After recovering from the initial shock of the diagnosis, I determined to help my husband fight the disease. I hoped that through diligent research we could learn which treatments, tools, and tricks might put him in the ten percent who survived this kind of cancer for five years. I became a woman with a mission. But I soon realized this missionary needed help.
My real burden as a caregiver was the emotional stress not the physical. A cancer diagnosis is followed by a psychological and spiritual crisis as we move through the stages of grief toward acceptance. Before I could accept the possibility of my husband’s death,I had to answer the basic question “Why are we here and where are we going?” Once I had done that I was able to rest on God’s promises and find hope in the midst of a grim prognosis.
When I relinquished all illusions of control and depended on God for my strength and wisdom my burden was lightened. I actually experienced moments of humor and joy on what would otherwise have been a dismal, terrifying trip. I found my place was not in the driver’s seat but in the passenger seat offering support to my husband, as God lovingly chauffeured us over the peaks and through the valleys. True to His Word, He made “a way in the wilderness and streams in the desert” (Isaiah 43:19).

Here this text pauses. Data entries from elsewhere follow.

(** * Project-Management-Portal: the request handlers of [server.js]

    A shallow embedding of the Express handlers of [src/server.js] over an
    in-memory model of the relational store, and the properties of the
    persistence-and-sync contract proved (or refuted) on it.

    Scope of the model.
    - The store is the development engine of [server.js] (the [sqlite3]
      driver, the [else] branch of the database setup): [this.lastID] is the
      rowid of the inserted row, and an exception thrown inside a driver
      callback is caught by nobody.
    - A statement either fails with an error chosen by the environment (the
      [fault] argument of every handler, which stands for any failure of the
      engine) or is carried out on the tables.  UNIQUE columns are checked by
      the model itself.
    - JSON numbers are integers ([Z]); a string is the sequence of its
      UTF-8 bytes.
    - A cell holds what the column's affinity makes of the value bound to
      it: a number bound to a TEXT column is stored as text, text that reads
      as a number bound to an INTEGER column as that number.  The store has
      no REAL: where the engine would store one, or an integer that it finds
      by rounding one, the model is outside its domain, and [exact] says for
      which bound values it is inside.  The [:id] path segment is given as
      the integer that the comparison with the INTEGER column [id] converts
      it to. *)

From stdpp Require Import gmap strings list sorting.
From Stdlib Require Import ZArith DecimalString.

#[local] Open Scope Z_scope.
#[local] Set Warnings "-register-all".

(** ** JavaScript values *)

Module Js.

(** A request body is parsed JSON; a field that is not there reads as
    [undefined]. *)
Inductive value :=
| JUndefined
| JNull
| JBool (b : bool)
| JNum (n : Z)
| JStr (s : string)
| JArr (l : list value)
| JObj (o : gmap string value).

Abbreviation object := (gmap string value).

On the journey I learned more about the character of God. He helped me develop an attitude of thankfulness. As He met our every need, spiritual and emotional, I learned how the “Law of the Harvest” works. He showed me how to share my experiences with others to bring glory to Him. When I responded in obedience, the floodgates of heaven opened and He showered me with abundant blessings in the middle of a life crisis.
As I moved through the stages of grief, God held me in His hand. I have never felt closer to Him than during that time. When I handed the steering wheel over to God, He guided me through each stage of the journey and left me with the roadmap I share in this story.